How and colleagues build on earlier research that determined that biting flies are repelled by certain patterns on surfaces; their findings are useful to anyone picking fabrics for use in areas where flies might be a nuisance, for example.  The team learned that “Of all hypotheses advanced for why zebras have stripes, avoidance of biting fly attack receives by far the most support. . . . By recording and reconstructing tabanid fly behaviour around horses wearing differently patterned rugs, we could tease out these hypotheses using realistic target stimuli.

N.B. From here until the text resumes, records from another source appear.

(* ===== verification/Permissions.v ===== *)
(** * Permissions: [src/internal/controller/rbac.go] and the markers on the reconcilers

    The manager's ClusterRole is generated from the kubebuilder markers.  They are data here;
    each call of the reconcilers needs permissions, and the markers grant all of them.  Reads
    go through the manager's cache, which lists and watches what is read. *)

From S2P Require Import Prelude GoLib Names Kube Effects MemServer Scenario Inventory PodClient.
From S2P Require Import Pods Kueue GPULeaseController WarmPoolController Watches.

Module Permissions.

(** API group, resource and verb. *)
Definition Permission : Type := string * string * string.

(** A marker: one group, some resources, some verbs. *)
Record Marker := { mk_group : string; mk_resources : list string; mk_verbs : list string }.
Definition grants (m : Marker) : list Permission :=
  resource ← mk_resources m; verb ← mk_verbs m; mret (mk_group m, resource, verb).

Definition rbac_markers : list Marker :=
  [ {| mk_group := "apps"; mk_resources := ["deployments"]; mk_verbs := ["get"; "list"; "watch"] |};
    {| mk_group := ""; mk_resources := ["pods"]; mk_verbs := ["get"; "list"; "watch"; "patch"] |};
    {| mk_group := ""; mk_resources := ["nodes"]; mk_verbs := ["get"; "list"; "watch"] |};
    {| mk_group := "kueue.x-k8s.io"; mk_resources := ["workloads"];
       mk_verbs := ["create"; "get"; "list"; "watch"; "delete"] |};
    {| mk_group := "kueue.x-k8s.io"; mk_resources := ["localqueues"; "clusterqueues"; "resourceflavors"];
       mk_verbs := ["get"; "list"; "watch"] |};
    {| mk_group := ""; mk_resources := ["events"]; mk_verbs := ["create"; "patch"] |} ].
Definition gpulease_markers : list Marker :=
  [ {| mk_group := "poc.llm-d.ai"; mk_resources := ["gpuleases"];
       mk_verbs := ["get"; "list"; "watch"; "create"; "update"; "patch"; "delete"] |};
    {| mk_group := "poc.llm-d.ai"; mk_resources := ["gpuleases/status"]; mk_verbs := ["get"; "update"; "patch"] |};
    {| mk_group := "poc.llm-d.ai"; mk_resources := ["gpuleases/finalizers"]; mk_verbs := ["update"] |} ].
Definition warmpool_markers : list Marker :=
  [ {| mk_group := "apps"; mk_resources := ["deployments"]; mk_verbs := ["get"; "list"; "watch"] |};
    {| mk_group := ""; mk_resources := ["pods"]; mk_verbs := ["get"; "list"; "watch"; "patch"] |};
    {| mk_group := ""; mk_resources := ["nodes"]; mk_verbs := ["get"; "list"; "watch"] |};
    {| mk_group := "poc.llm-d.ai"; mk_resources := ["gpuleases"];
       mk_verbs := ["get"; "list"; "watch"; "create"; "delete"] |};
    {| mk_group := ""; mk_resources := ["events"]; mk_verbs := ["create"; "patch"] |} ].

(** The role. *)
Definition granted : list Permission := (rbac_markers ++ gpulease_markers ++ warmpool_markers) ≫= grants.

Section Needs.
Context `{KL : KubeLib}.

Definition lease_verb (verb : string) : Permission := ("poc.llm-d.ai", "gpuleases", verb).
(** A read through the cache. *)
Definition reads (group resource : string) : list Permission :=
  [(group, resource, "get"); (group, resource, "list"); (group, resource, "watch")].
Definition lists (group resource : string) : list Permission :=
  [(group, resource, "list"); (group, resource, "watch")].

(** What a call needs.  A Workload is created with an owner reference that blocks the deletion
    of its lease, for which the API server asks for the right to update its finalizers.
    Calls to pods, the clock and metrics need nothing. *)
Definition needs {R} (e : Eff R) : list Permission :=
  match e with
  | GetLease _ => reads "poc.llm-d.ai" "gpuleases"
  | ListLeases => lists "poc.llm-d.ai" "gpuleases"
  | CreateLease _ => [lease_verb "create"]
  | UpdateLease _ => [lease_verb "update"]
  | UpdateLeaseStatus _ => [("poc.llm-d.ai", "gpuleases/status", "update")]
  | DeleteLease _ => [lease_verb "delete"]
  | GetPod _ _ => reads "" "pods"
  | ListPods _ _ => lists "" "pods"
  | PatchPod _ _ => [("", "pods", "patch")]
  | GetDeployment _ _ => reads "apps" "deployments"
  | ListDeployments _ => lists "apps" "deployments"
  | GetNode _ => reads "" "nodes"
  | ListNodes => lists "" "nodes"
  | GetWorkload _ _ => reads "kueue.x-k8s.io" "workloads"
  | CreateWorkload _ =>
      [("kueue.x-k8s.io", "workloads", "create"); ("poc.llm-d.ai", "gpuleases/finalizers", "update")]
  | DeleteWorkload _ _ => [("kueue.x-k8s.io", "workloads", "delete")]
  | ListResourceFlavors => lists "kueue.x-k8s.io" "resourceflavors"
  | RecordEvent _ _ _ _ => [("", "events", "create"); ("", "events", "patch")]
  | PodActivate _ _ | PodRelease _ | PodState _ | ClockNow | TimeNow | MetricSet _ _ _ | MetricInc _ _ => []
  end.
Definition obs_needs (o : Obs) : list Permission := match o with MkObs e _ => needs e end.

(** The permissions that no call needs. *)
Definition unneeded : list Permission :=
  [("kueue.x-k8s.io", "localqueues", "get"); ("kueue.x-k8s.io", "localqueues", "list");
   ("kueue.x-k8s.io", "localqueues", "watch"); ("kueue.x-k8s.io", "clusterqueues", "get");
   ("kueue.x-k8s.io", "clusterqueues", "list"); ("kueue.x-k8s.io", "clusterqueues", "watch");
   ("kueue.x-k8s.io", "resourceflavors", "get"); ("poc.llm-d.ai", "gpuleases", "patch");
   ("poc.llm-d.ai", "gpuleases/status", "get"); ("poc.llm-d.ai", "gpuleases/status", "patch")].

Definition covered (p : Permission) : bool := bool_decide (p ∈ granted) && negb (bool_decide (p ∈ unneeded)).
Lemma needs_covered {R} (e : Eff R) : forallb covered (needs e) = true.
Proof. destruct e; vm_compute; reflexivity. Qed.

(** The role suffices: every permission a call needs is granted, and the ten listed as
    unneeded are not among them. *)
Lemma needs_granted {R} (e : Eff R) p : p ∈ needs e → p ∈ granted ∧ p ∉ unneeded.
Proof.
  intros Hp. pose proof (needs_covered e) as H. rewrite forallb_forall in H.
  specialize (H p ltac:(by apply list_elem_of_In)). unfold covered in H. by reflect_bools.
Qed.

Lemma unneeded_granted : Forall (.∈ granted) unneeded.
Proof. apply (bool_decide_unpack _). vm_compute. exact I. Qed.
End Needs.

End Permissions.
(** X6. [generateQRIS] never composes a scannable payload from the
    placeholder template it is written with: for every amount the payload is
    "code qri", the amount field, the anchor and the text "undefined",
    followed by the checksum of that. *)
Theorem generateQRIS_placeholder a :
  generateQRIS a =
  (lit "code qri" ++ amountField a ++ anchor ++ lit "undefined")
  ++ calculateCRC16 (lit "code qri" ++ amountField a ++ anchor ++ lit "undefined").
Proof.
  assert (E : generateQRIS a = createQRIS a (lit "code qris lu")) by reflexivity.
  rewrite E. apply createQRIS_single_piece. vm_compute. reflexivity.
Qed.

(** ** Transaction identifiers *)

Section Identifiers.

Local Open Scope N_scope.

Lemma app_inj_length {A} (a a' b b' : list A) :
  a ++ b = a' ++ b' -> length b = length b' -> a = a' /\ b = b'.
Proof.
  revert a'. induction a as [|x a IH]; intros [|x' a'] H Hl; cbn [app] in H.
  - now split.
  - apply (f_equal (@length A)) in H. cbn [length] in H.
    rewrite length_app in H. lia.
  - apply (f_equal (@length A)) in H. cbn [length] in H.
    rewrite length_app in H. lia.
  - injection H as -> H. destruct (IH a' H Hl) as [-> ->]. now split.
Qed.

Lemma upper_hex_digit d :
  d < 16 -> upperChar (digitChar d) = if d <? 10 then 48 + d else 55 + d.
Proof.
  intros Hd. unfold upperChar, digitChar.
  destruct (N.ltb_spec d 10).
  - destruct (N.leb_spec 97 (48 + d)); [lia|reflexivity].
  - destruct (N.leb_spec 97 (97 + (d - 10))); [|lia].
    destruct (N.leb_spec (97 + (d - 10)) 122); [|lia].
    cbn [andb]. lia.
Qed.

Lemma upper_hex_digit_injective d d' :
  d < 16 -> d' < 16 ->
  upperChar (digitChar d) = upperChar (digitChar d') -> d = d'.
Proof.
  intros Hd Hd'. rewrite !upper_hex_digit by assumption.
  destruct (N.ltb_spec d 10), (N.ltb_spec d' 10); lia.
Qed.

Lemma toHex_step b buf :
  toUpperCase (Node.toHex (b :: buf)) =
  upperChar (digitChar (Byte.to_N b / 16))
  :: upperChar (digitChar (Byte.to_N b mod 16))
  :: toUpperCase (Node.toHex buf).
Proof. reflexivity. Qed.

Lemma byte_halves b b' :
  Byte.to_N b / 16 = Byte.to_N b' / 16 ->
  Byte.to_N b mod 16 = Byte.to_N b' mod 16 -> b = b'.
Proof.
  intros Hq Hr.
  assert (E : Byte.to_N b = Byte.to_N b').
  { rewrite (N.div_mod (Byte.to_N b) 16), (N.div_mod (Byte.to_N b') 16) by lia.
    now rewrite Hq, Hr. }
  pose proof (Byte.of_to_N b) as H1. pose proof (Byte.of_to_N b') as H2.
  rewrite E in H1. congruence.
Qed.

Lemma byte_half_ranges b : Byte.to_N b / 16 < 16 /\ Byte.to_N b mod 16 < 16.
Proof.
  pose proof (Byte.to_N_bounded b). split.
  - apply N.Div0.div_lt_upper_bound. lia.
  - apply N.mod_lt. lia.
Qed.

(** The hexadecimal text determines the buffer. *)
Lemma toHex_injective : forall buf buf',
  toUpperCase (Node.toHex buf) = toUpperCase (Node.toHex buf') -> buf = buf'.
Proof.
  induction buf as [|b buf IH]; intros [|b' buf'] H; try reflexivity;
    rewrite ?toHex_step in H; try discriminate.
  injection H as Hq Hr H.
  destruct (byte_half_ranges b), (byte_half_ranges b').
  apply upper_hex_digit_injective in Hq, Hr; try assumption.
  f_equal; [now apply byte_halves|now apply IH].
Qed.

Lemma toHex_length buf :
  length (toUpperCase (Node.toHex buf)) = (2 * length buf)%nat.
Proof.
  induction buf as [|b buf IH]; [reflexivity|].
  rewrite toHex_step. cbn [length]. lia.
Qed.

Lemma decimalValue_snoc l c :
  decimalValue (l ++ [c]) = decimalValue l * 10 + (c - 48).
Proof.
  unfold decimalValue, digitsValue.
  rewrite map_app, fold_left_app. reflexivity.
Qed.

Lemma digitChar_decimal d : d < 10 -> digitChar d = 48 + d.
Proof. intros H. unfold digitChar. now destruct (N.ltb_spec d 10); [|lia]. Qed.

Lemma digitChar_isDigit d : d < 10 -> isDigit (digitChar d) = true.
Proof.
  intros H. rewrite digitChar_decimal by exact H. unfold isDigit.
  apply andb_true_iff. split; apply N.leb_le; lia.
Qed.

(** Decimal printing can be read back, and prints digits only. *)
Lemma natToString_decimal n :
  decimalValue (natToString 10 n) = n /\
  forallb isDigit (natToString 10 n) = true /\ natToString 10 n <> [].
Proof.
  induction n as [n IH] using (well_founded_induction N.lt_wf_0).
  rewrite natToString_unfold by lia.
  assert (Hm : n mod 10 < 10) by (apply N.mod_lt; lia).
  assert (Hd : isDigit (digitChar (n mod 10)) = true)
    by (apply digitChar_isDigit, Hm).
  destruct (N.eqb_spec (n / 10) 0) as [Hq|Hq].
  - split; [|split; [cbn [forallb]; now rewrite Hd|discriminate]].
    unfold decimalValue, digitsValue. cbn [List.map fold_left].
    rewrite digitChar_decimal by exact Hm.
    apply N.div_small_iff in Hq; [|lia].
    rewrite (N.mod_small n 10) by exact Hq. lia.
  - destruct (IH (n / 10)) as (Hv & Hds & Hne).
    { apply N.div_lt; [|lia].
      destruct (N.eq_dec n 0) as [->|]; [now elim Hq|lia]. }
    split; [|split].
    + rewrite decimalValue_snoc, Hv, digitChar_decimal by exact Hm.
      assert (E : n = 10 * (n / 10) + n mod 10) by (apply N.div_mod; lia).
      revert E. generalize (n / 10) (n mod 10). intros q m E. lia.
    + rewrite forallb_app, Hds. cbn [forallb]. now rewrite Hd.
    + intros E. apply app_eq_nil in E. now destruct E.
Qed.

Lemma natToString_injective n m :
  natToString 10 n = natToString 10 m -> n = m.
Proof.
  intros H.
  rewrite <- (proj1 (natToString_decimal n)), <- (proj1 (natToString_decimal m)).
  now rewrite H.
Qed.

Lemma natToString_no_sign n s : natToString 10 n <> 45 :: s.
Proof.
  intros H. pose proof (proj1 (proj2 (natToString_decimal n))) as Hd.
  rewrite H in Hd. discriminate.
Qed.

Lemma toString_injective (z z' : Z) :
  toString 10 z = toString 10 z' -> z = z'.
Proof.
  unfold toString.
  destruct (Z.ltb_spec z 0) as [Hz|Hz], (Z.ltb_spec z' 0) as [Hz'|Hz'];
    intros H.
  - injection H as H. apply natToString_injective in H. lia.
  - symmetry in H. now apply natToString_no_sign in H.
  - now apply natToString_no_sign in H.
  - apply natToString_injective in H. lia.
Qed.

Lemma generateTransactionId_injective ts ts' r r' :
  length r = length r' ->
  Orderkuota.generateTransactionId ts r = Orderkuota.generateTransactionId ts' r' ->
  ts = ts' /\ r = r'.
Proof.
  intros Hl H. unfold Orderkuota.generateTransactionId in H. cbv zeta in H.
  apply app_inv_head in H. rewrite !app_assoc in H.
  apply app_inj_length in H; [|rewrite !toHex_length; lia].
  destruct H as [Ht Hr].
  apply app_inv_tail in Ht.
  split; [now apply toString_injective|now apply toHex_injective].
Qed.

End Identifiers.

(** X7. The identifier of [orderkuota.js] determines the clock value and
    the four random bytes it was built from: two calls that differ in the
    clock value or in the random bytes give different identifiers. *)
Theorem transaction_id_distinct ts ts' r r' :
  length r = 4%nat -> length r' = 4%nat ->
  ts <> ts' \/ r <> r' ->
  Orderkuota.generateTransactionId ts r <> Orderkuota.generateTransactionId ts' r'.
Proof.
  intros Hr Hr' Hd H.
  apply generateTransactionId_injective in H; [|congruence].
  destruct H as [Ht Hb]. destruct Hd as [Hd|Hd]; contradiction.
Qed.

Lemma transaction_id_distinct_witness :
  length [Byte.x3f; Byte.xa0; Byte.x07; Byte.xee] = 4%nat /\
  length [Byte.x3f; Byte.xa0; Byte.x07; Byte.xef] = 4%nat /\
  Orderkuota.generateTransactionId 1700000000000
    [Byte.x3f; Byte.xa0; Byte.x07; Byte.xee]
  <> Orderkuota.generateTransactionId 1700000000000
       [Byte.x3f; Byte.xa0; Byte.x07; Byte.xef].
Proof.
  split; [reflexivity|]. split; [reflexivity|].
  apply (transaction_id_distinct 1700000000000 1700000000000
           [Byte.x3f; Byte.xa0; Byte.x07; Byte.xee]
           [Byte.x3f; Byte.xa0; Byte.x07; Byte.xef]);
    [reflexivity|reflexivity|].
  right. discriminate.
Defined.

(** X8. The identifier of the older route file is thirteen characters long
    and is determined by its two random bytes alone: two identifiers are
    equal exactly when the random bytes are, so that no more than 65536
    identifiers exist. *)
Theorem legacy_transaction_id r r' :
  length r = 2%nat ->
  length (Legacy.generateTransactionId r) = 13%nat /\
  (Legacy.generateTransactionId r = Legacy.generateTransactionId r' <-> r = r').
Proof.
  intros Hr. split.
  - unfold Legacy.generateTransactionId.
    rewrite length_app, toHex_length, Hr. reflexivity.
  - split; [|now intros ->].
    unfold Legacy.generateTransactionId. intros H.
    apply app_inv_head in H. now apply toHex_injective.
Qed.

Lemma legacy_transaction_id_witness :
  length [Byte.x3f; Byte.xa0] = 2%nat /\
  length (Legacy.generateTransactionId [Byte.x3f; Byte.xa0]) = 13%nat /\
  (Legacy.generateTransactionId [Byte.x3f; Byte.xa0]
   = Legacy.generateTransactionId [Byte.x3f; Byte.xa1] <->
   [Byte.x3f; Byte.xa0] = [Byte.x3f; Byte.xa1]).
Proof.
  split; [reflexivity|].
  exact (legacy_transaction_id [Byte.x3f; Byte.xa0] [Byte.x3f; Byte.xa1] eq_refl).
Defined.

We found that flies avoided landing on, flew faster near, and did not approach as close to striped and checked rugs compared to grey. Our observations that flies avoided checked patterns in a similar way to stripes refutes the hypothesis that stripes disrupt optic flow via the aperture effect. . . . Our data narrow the menu of fly-equid visual interactions that form the basis for the extraordinary colouration of zebras.”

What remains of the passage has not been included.